A spark, small but stable, danced across his palm. A flicker no bigger than a lighter. The cafeteria ruptured in noise. Half laughing, half gasping.
The giant paused. Then laughed—a thunder that shook tin trays.
"That's it?" he mocked. "That's your power? A candle?"
Ajax didn't answer. The laughter only covered the way his brain mapped every path the fire could take. He couldn't match flames on strength, but with mastery—he could make one flame worth a thousand.
The silence broke as the giant lunged, molten hands swinging straight for Ajax's skull.
Ajax exhaled once, stepping left, controlled, precise. His fingers snapped—and the spark in his hand exploded like a miniature flare, blinding the giant.
Screams erupted. The crowd scattered away from tables, gasps echoing as men ducked their heads.
The fire giant staggered, eyes seared by sudden precision flame. Ajax didn't press. He'd proved one thing. That he was not prey.
The guards rushed in then, batons crackling with electricity, voices booming for order. The giant was dragged down, snarling, half-blinded. Ajax stood still, tray untouched.

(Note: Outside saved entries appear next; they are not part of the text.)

(** C29: what the daemon admits reaches the agent's work: its check of a path is the agent's, for every path; a list of
    tasks is translated exactly when each is a directory or a file under the workspace, the file's contents
    valid base64 within the limit, or a command with arguments in a directory under the workspace. Then there is
    a job for each task, after one that makes the workspace, and it is refused by an agent whose limit of a
    file is no less, with nothing touched, exactly when the task's mode has a setuid or setgid bit, its
    command is the empty string, or its file takes the upload over the agent's limit: the three things the
    daemon does not check. Otherwise the agent goes on to the job's work on the file system. *)
Theorem tasks_reach_the_agent limits tasks wd acfg cmd_Run :
  MaxWriteFileBytes limits <= AgentServer.MaxFileBytes acfg ->
  (forall path, validateWorkspacePath path = Ok tt <-> safePath "/workspace" path = Ok (Clean path))
  /\ match tasksToJobs limits tasks wd with
     | Ok jobs => Forall (task_ok limits wd) tasks /\ exists rest, jobs = job_mkdir "/workspace" 493 :: rest
         /\ Forall2 (fun task job => job_of wd task job /\ forall uploaded defaults w,
              (agent_takes acfg uploaded task -> exists up,
                 runJob acfg cmd_Run "/workspace" defaults job uploaded w
                 = (r ← job_work acfg cmd_Run "/workspace" defaults job; mret (r, up)) w)
              /\ (~ agent_takes acfg uploaded task -> exists err up,
                 runJob acfg cmd_Run "/workspace" defaults job uploaded w = (Ok (fail_ (tk_Type task) err, up), w))) tasks rest
     | Err _ => ~ Forall (task_ok limits wd) tasks
     | Panic _ => False
     end.
Proof.
  intros Hl. split; [intros path; by rewrite validateWorkspacePath_Ok, under_workspace_agent|].
  pose proof (task_jobs_Ok limits wd tasks) as HT. unfold tasksToJobs, mbind at 1, outcome_bind.
  destruct (task_jobs limits wd tasks) as [jobs|e|v] eqn:E; [|done..]. destruct HT as (HF & _). split; [done|].
  exists jobs. split; [done|]. apply task_jobs_each in E. eapply Forall2_impl; [exact E|]. intros task job Ej.
  pose proof (task_job_of _ _ _ _ Ej) as Hof. split; [done|]. intros uploaded defaults w.
  rewrite <- (task_agent_admits _ _ _ _ _ uploaded Hl Ej), <- (proj1 Hof). apply runJob_admission.
Qed.

(** ** Requests within the limits *)

(** A request the daemon of the configuration [cfg] takes. *)
Definition request_ok (cfg : Config) (req : RunRequest) : Prop :=
  let l := dc_Limits cfg in
  rq_ImageRef req <> "" /\ rq_Tasks req <> [] /\ Z.of_nat (length (rq_Tasks req)) <= MaxTasks l
  /\ rq_TimeoutMillis req <= MaxTimeoutMillis l
  /\ VCPUCount (rq_Machine req) <= MaxVCPUCount l /\ MemSizeMiB (rq_Machine req) <= MaxMemSizeMiB l
  /\ Forall (task_ok l (firstNonEmpty [rq_Workdir req; "/workspace"])) (rq_Tasks req)
  /\ rq_SnapshotMode req ∈ [""; "disabled"; "auto"].

(** What the manager may be asked for on behalf of anyone. *)
Definition manager_request_ok (cfg : Config) (r : Manager.RunRequest) : Prop :=
  let l := dc_Limits cfg in
  0 < mq_Timeout r <= MaxTimeoutMillis l * Millisecond
  /\ 0 < VCPUCount (mq_MachineConfig r) <= MaxVCPUCount l /\ 0 < MemSizeMiB (mq_MachineConfig r) <= MaxMemSizeMiB l
  /\ Z.of_nat (length (mq_Jobs r)) <= 1 + MaxTasks l /\ Forall (job_checked l) (mq_Jobs r)
  /\ jd_MaxOutputBytes (mq_Defaults r) = MaxOutputBytes l
  /\ jd_TimeoutMillis (mq_Defaults r) * Millisecond = mq_Timeout r
  /\ (mq_KernelPath r, mq_BootImagePath r, mq_FirecrackerPath r, mq_Jailer r)
     = (dc_KernelPath cfg, dc_BootImagePath cfg, dc_FirecrackerPath cfg, FirecrackerJailer cfg)
  /\ mq_SnapshotDir r ∈ [""; dc_SnapshotDir cfg] /\ mq_Snapshot r = None /\ mq_Workspace r = "/workspace".

Lemma millis_exact n max : 0 < n <= max -> max * Millisecond <= int64_max -> millis n = n * Millisecond.
Proof. intros Hn Hm. unfold millis. apply wrap64_id. unfold Millisecond, in_int64, int64_min in *. lia. Qed.

Lemma or_positive_le x d max : d <= max -> (or_positive x d <= max <-> x <= max) \/ max < 0.
Proof. unfold or_positive. intros. case_decide; lia. Qed.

But in his chest, his heart thundered with revelation.
It worked. His ability worked. The fire danced to his command. Only twenty percent… but mastery bent twenty into infinity.
And yet, if fire was his first… what would the second be?

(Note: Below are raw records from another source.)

(* ===== verification/EndToEnd.v ===== *)
(** * From a request to the machine and back

    The manager, the runner, the client, a transport that loses messages, and the agent in the machine put
    together: what a run that succeeds says about what happened in the machine, for the manager, for the
    HTTP daemon and for one job at a time. *)

From S2P Require Import Prelude GoPath GoBase64 Sha256 HostFS Confine FileLaws Entries Below Config ContentStore Oci FileLock Rootfs Runtime.
From S2P Require Import AgentApi AgentServer AgentConfinement AgentJobs AgentClient Firecracker VmJobs Manager Server.
Local Open Scope Z_scope.

(** ** What a success says: partial correctness over the machine *)

Section succeeds.
Context {M : Type}.
Abbreviation VM := (GoM (host M)).

(** From a state with [P], a run of [m] that succeeds leaves its value and its state in [Q]. *)
Definition succeeds {A} (P : host M -> Prop) (m : VM A) (Q : A -> host M -> Prop) : Prop :=
  forall h a h', P h -> m h = (Ok a, h') -> Q a h'.

Lemma succeeds_ret {A} (P : host M -> Prop) (a : A) (Q : A -> host M -> Prop) : (forall h, P h -> Q a h) -> succeeds P (mret a) Q.
Proof. intros HQ h a' h' HP [= <- <-]. by apply HQ. Qed.
Lemma succeeds_fail {A} P e (Q : A -> host M -> Prop) : succeeds P (fail e) Q.
Proof. by intros h a h' HP. Qed.
Lemma succeeds_panic {A} P v (Q : A -> host M -> Prop) : succeeds P (panic v) Q.
Proof. by intros h a h' HP. Qed.
Lemma succeeds_bind {A B} P (R : A -> host M -> Prop) (m : VM A) (k : A -> VM B) Q :
  succeeds P m R -> (forall a, succeeds (R a) (k a) Q) -> succeeds P (m ≫= k) Q.
Proof. intros Hm Hk h b h' HP (a & h1 & E & E1)%bind_Ok. eapply Hk; [|done]. by eapply Hm. Qed.

(** A part whose end does not matter. *)
Lemma succeeds_any {A B} P (m : VM A) (k : A -> VM B) Q : (forall a, succeeds (fun _ => True) (k a) Q) -> succeeds P (m ≫= k) Q.
Proof. intros Hk. apply (succeeds_bind P (fun _ _ => True)); [done|done]. Qed.

(** A part that keeps what is known. *)
Definition stable (R : host M -> host M -> Prop) (P : host M -> Prop) : Prop := forall h h', R h h' -> P h -> P h'.
Lemma succeeds_keep {A B} R P (m : VM A) (k : A -> VM B) Q :
  stable R P -> preserves R m -> (forall a, succeeds P (k a) Q) -> succeeds P (m ≫= k) Q.
Proof.
  intros HS Hm Hk. apply (succeeds_bind P (fun _ => P)); [|done]. intros h a h' HP E. specialize (Hm h). rewrite E in Hm.
  by eapply HS.
Qed.
Lemma succeeds_defer {A} R P d (m : VM A) (Q : A -> host M -> Prop) :
  (forall a, stable R (Q a)) -> preserves R d -> succeeds P m Q -> succeeds P (defer d m) Q.
Proof.
  intros HS Hd Hm h a h' HP (h1 & E & Ed)%defer_Ok. specialize (Hd h1). rewrite Ed in Hd. eapply HS; [done|by eapply Hm].
Qed.
End succeeds.

(** ** A machine with the agent in it *)

(** What is relied on of the machine: one that started, or was restored, has the agent as it waits for its
    first request, [s0]; reading the clock, stopping and waiting do not touch the agent. *)
Class MachineLaws (X : VMM guest) (s0 : AgentServer.Server) : Prop := {
  start_boots s s' : machine_Start s = (Ok tt, s') -> g_server (fst s') = s0;
  load_boots sock state mem s s' : api_LoadSnapshot sock state mem s = (Ok tt, s') -> g_server (fst s') = s0;
  clock_still s : g_server (fst (snd (time_Now s))) = g_server (fst s);
  stop_still s : g_server (fst (snd (machine_StopVMM s))) = g_server (fst s);
  wait_still s : g_server (fst (snd (machine_Wait s))) = g_server (fst s);
  term_still s : g_server (fst (snd (process_SIGTERM s))) = g_server (fst s);
  exit_still s : g_server (fst (snd (cmd_Wait s))) = g_server (fst s);
  kill_still s : g_server (fst (snd (process_Kill s))) = g_server (fst s)
}.

Section machine.
Context `{StrictDecoder BatchRequest} `{JSONMarshal BatchRequest} `{JSONDecoder BatchResponse}.
Context (encode_response : BatchResponse -> string) (cmd_Run : Command -> OS RunOutcome).
Context (X : VMM guest) (s0 : AgentServer.Server) `{!MachineLaws X s0}.
Hypothesis fresh : sv_usedJobs s0 = false.
#[local] Instance machine : VMM guest | 0 := guest_vmm (X := X) encode_response cmd_Run.
Abbreviation VM := (GoM (host guest)).

(** The agent is the same. *)
Definition same_agent (h h' : host guest) : Prop := g_server (hs_vmm h') = g_server (hs_vmm h).
#[local] Instance same_agent_preorder : PreOrder same_agent.
Proof. split; [done|]. intros h1 h2 h3 E1 E2. unfold same_agent in *. congruence. Qed.

Lemma same_agent_on_host {A} (m : OS A) : preserves same_agent (on_host m).
Proof. intros h. unfold on_host. by destruct (m (hs_fs h)). Qed.
Lemma same_agent_clock : preserves same_agent (given time_Now).
Proof.
  intros h. unfold given, same_agent. pose proof (clock_still (hs_vmm h, hs_fs h)) as E.
  change (@time_Now guest machine) with (@time_Now guest X). by destruct (time_Now _) as [a [v w]].
Qed.
Lemma same_agent_on_vmm {A} (m : GoM (guest * world) A) :
  (forall s, g_server (fst (snd (m s))) = g_server (fst s)) -> preserves same_agent (on_vmm m).
Proof. intros Hm h. specialize (Hm (hs_vmm h, hs_fs h)). unfold on_vmm, same_agent. by destruct (m _) as [o [v w]]. Qed.
Lemma same_agent_recorded {A} c (m : GoM (guest * world) A) :
  (forall s, g_server (fst (snd (m s))) = g_server (fst s)) -> preserves same_agent (recorded c m).
Proof. intros Hm h. specialize (Hm (hs_vmm h, hs_fs h)). unfold recorded, same_agent. by destruct (m _) as [o [v w]]. Qed.
Lemma same_agent_stop : preserves same_agent (recorded CStop machine_StopVMM).
Proof. apply same_agent_recorded, (stop_still (X := X)). Qed.
Lemma same_agent_term : preserves same_agent (recorded CTerm process_SIGTERM).
Proof. apply same_agent_recorded, (term_still (X := X)). Qed.
Lemma same_agent_kill : preserves same_agent (recorded CKill process_Kill).
Proof. apply same_agent_recorded, (kill_still (X := X)). Qed.
Lemma same_agent_wait : preserves same_agent (on_vmm machine_Wait).
Proof. apply same_agent_on_vmm, (wait_still (X := X)). Qed.
Lemma same_agent_exit : preserves same_agent (on_vmm cmd_Wait).
Proof. apply same_agent_on_vmm, (exit_still (X := X)). Qed.
#[local] Hint Resolve same_agent_on_host same_agent_clock same_agent_stop same_agent_term same_agent_kill same_agent_wait
  same_agent_exit : go_preserves.

(** A fresh agent waits; and [r] is the response of its one run of [req], which left it as it is. *)
Definition waiting (h : host guest) : Prop := g_server (hs_vmm h) = s0.
Definition served (req : BatchRequest) (r : BatchResponse) (h : host guest) : Prop :=
  exists status, runBatch (sv_cfg s0) cmd_Run req (sv_fs s0) = (Ok (r, status), sv_fs (g_server (hs_vmm h))) /\ 200 <= status < 300.

Lemma waiting_stable : stable same_agent waiting.
Proof. unfold stable, same_agent, waiting. congruence. Qed.
Lemma served_stable req r : stable same_agent (served req r).
Proof. unfold stable, same_agent, served. intros h h' ->. done. Qed.
#[local] Hint Resolve waiting_stable served_stable : core.

Lemma succeeds_start {B} c (m : GoM (guest * world) unit) (k : unit -> VM B) (P : host guest -> Prop) (Q : B -> host guest -> Prop) :
  (forall s s', m s = (Ok tt, s') -> g_server (fst s') = s0) -> (forall a, succeeds waiting (k a) Q) -> succeeds P (recorded c m ≫= k) Q.
Proof.
  intros Hm Hk. apply (succeeds_bind P (fun _ => waiting)); [|done]. intros h [] h' _. unfold recorded.
  destruct (m (hs_vmm h, hs_fs h)) as [o [v w]] eqn:E. intros [= -> <-]. by apply Hm in E.
Qed.

Lemma succeeds_load {B} c f (m : GoM (guest * world) unit) (k : unit -> VM B) (P : host guest -> Prop) (Q : B -> host guest -> Prop) :
  (forall s s', m s = (Ok tt, s') -> g_server (fst s') = s0) -> (forall a, succeeds waiting (k a) Q) ->
  succeeds P (wrap_err f (recorded c m) ≫= k) Q.
Proof.
  intros Hm Hk h b h' HP E. eapply (succeeds_start c m k P Q Hm Hk h b h' HP). revert E. unfold mbind, GoM_bind, wrap_err.
  by destruct (recorded c m h) as [[a|e|v] h1].
Qed.
(** An exception out of one membership test ends the scheduler: if the
    expression of any registered job raises on the clock reading of a
    sweep, the loop is left for good, and whatever is registered,
    deregistered or stopped afterwards, no job runs any more. *)
Theorem raising_expression_ends_the_loop (s : CronTab.system)
        (now : datetime.datetime) (key : string) (j : CronTab.Job) (e : Py.exn) :
  CronTab.loop s = CronTab.AtSweep ->
  CronTab.jobs (CronTab.tab s) !! key = Some j ->
  CronExpression.__contains__ (CronTab.cron j) (Datetime now) = Py.Raise e ->
  let s' := CronTab.step s (CronTab.Tick now) in
  CronTab.loop s' = CronTab.Crashed /\
  forall es, CronTab.loop (CronTab.exec s' es) = CronTab.Crashed /\
             CronTab.invoked (CronTab.exec s' es) = CronTab.invoked s'.
Proof.
  intros Hl Hk Hc. cbv zeta.
  assert (Hcrash : CronTab.loop (CronTab.step s (CronTab.Tick now)) = CronTab.Crashed).
  { unfold CronTab.step, CronTab.run_step. rewrite Hl.
    assert (Hin : In (key, j) (map_to_list (CronTab.jobs (CronTab.tab s)))).
    { apply list_elem_of_In, elem_of_map_to_list. exact Hk. }
    unfold CronTab.sweep.
    destruct (mapM_raises
                (fun nj : string * CronTab.Job =>
                   Py.bind (CronExpression.__contains__ (CronTab.cron (snd nj))
                                                         (Datetime now))
                           (fun b => Py.Return (if b then [CronTab.name (snd nj)]
                                                else [])))
                _ (key, j) e Hin) as (e' & He').
    { cbn [snd]. rewrite Hc. reflexivity. }
    rewrite He'. reflexivity. }
  split; [exact Hcrash|]. intros es.
  destruct (halted_stays (CronTab.step s (CronTab.Tick now)) es) as [Il Ii];
    [left; exact Hcrash|].
  rewrite Il. split; [exact Hcrash|exact Ii].
Qed.
(** The body of the [forEach] (sorter.js:203-229). *)
Definition visit (acc : Running) (file : FileRecord) : Running :=
  let size := sizeOf file in
  let totalSize := r_totalSize acc + size in
  let largestFile :=
    if sizeOf (r_largestFile acc) <? size then file else r_largestFile acc in
  let smallestFile :=
    if size <? sizeOf (r_smallestFile acc) then file else r_smallestFile acc in
  let fileTime := timeOf file in
  let oldestTime := timeOf (r_oldestFile acc) in
  let newestTime := timeOf (r_newestFile acc) in
  let oldestFile :=
    if (fileTime <? oldestTime) || (oldestTime =? 0) then file
    else r_oldestFile acc in
  let newestFile :=
    if newestTime <? fileTime then file else r_newestFile acc in
  let sizeCategory := getSizeCategory size in
  mkRunning totalSize largestFile smallestFile oldestFile newestFile
    (alter S sizeCategory (r_sizeBreakdown acc)).

(** [getFileStats(files)] for an array (sorter.js:174-245). *)
Definition getFileStats (files : list FileRecord) : Stats :=
  match files with
  | [] => mkStats 0 0 None None None None ∅
  | first :: _ =>
      let sizeBreakdown : gmap string nat :=
        <["Bytes" := 0%nat]> (<["KB" := 0%nat]> (<["MB" := 0%nat]>
          (<["GB" := 0%nat]> (<["TB" := 0%nat]> ∅)))) in
      let acc :=
        fold_left visit files (mkRunning 0 first first first first sizeBreakdown) in
      mkStats (length files) (r_totalSize acc) (Some (r_largestFile acc))
        (Some (r_smallestFile acc)) (Some (r_oldestFile acc))
        (Some (r_newestFile acc)) (r_sizeBreakdown acc)
  end.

As his eyes wandered across the room, past static-filled guards, past whispering murderers, they landed on something that froze him still.
A flag on his jumpsuit. A patch on his chest.
Peacemaker.
He smiled as if amused. As if measuring Ajax already.Ajax's breath slowed. His first trial wasn't over. His next predator had just chosen him.
And the monthly clock had begun to tick.
Ajax's chest tightened. Fire still tingled across his veins, sparks itching under his skin. And yet, under that gaze, he felt colder than he ever had before.
This wasn't over.
This was barely the invitation.
Peacemaker's eyes held him like a vise. Calm. Cutting. The cafeteria's chaos pressed on around Ajax—the roar of guards dragging the blinded fire brute away, prisoners screaming for blood or cackling at the spectacle—but it all dissolved into static under that gaze.
Ajax's pulse slowed to match the thrum of his new power still sparking low in his veins. It should have been triumph, validation of survival instincts now turned into something tangible, something weaponized. But all he felt was exposed.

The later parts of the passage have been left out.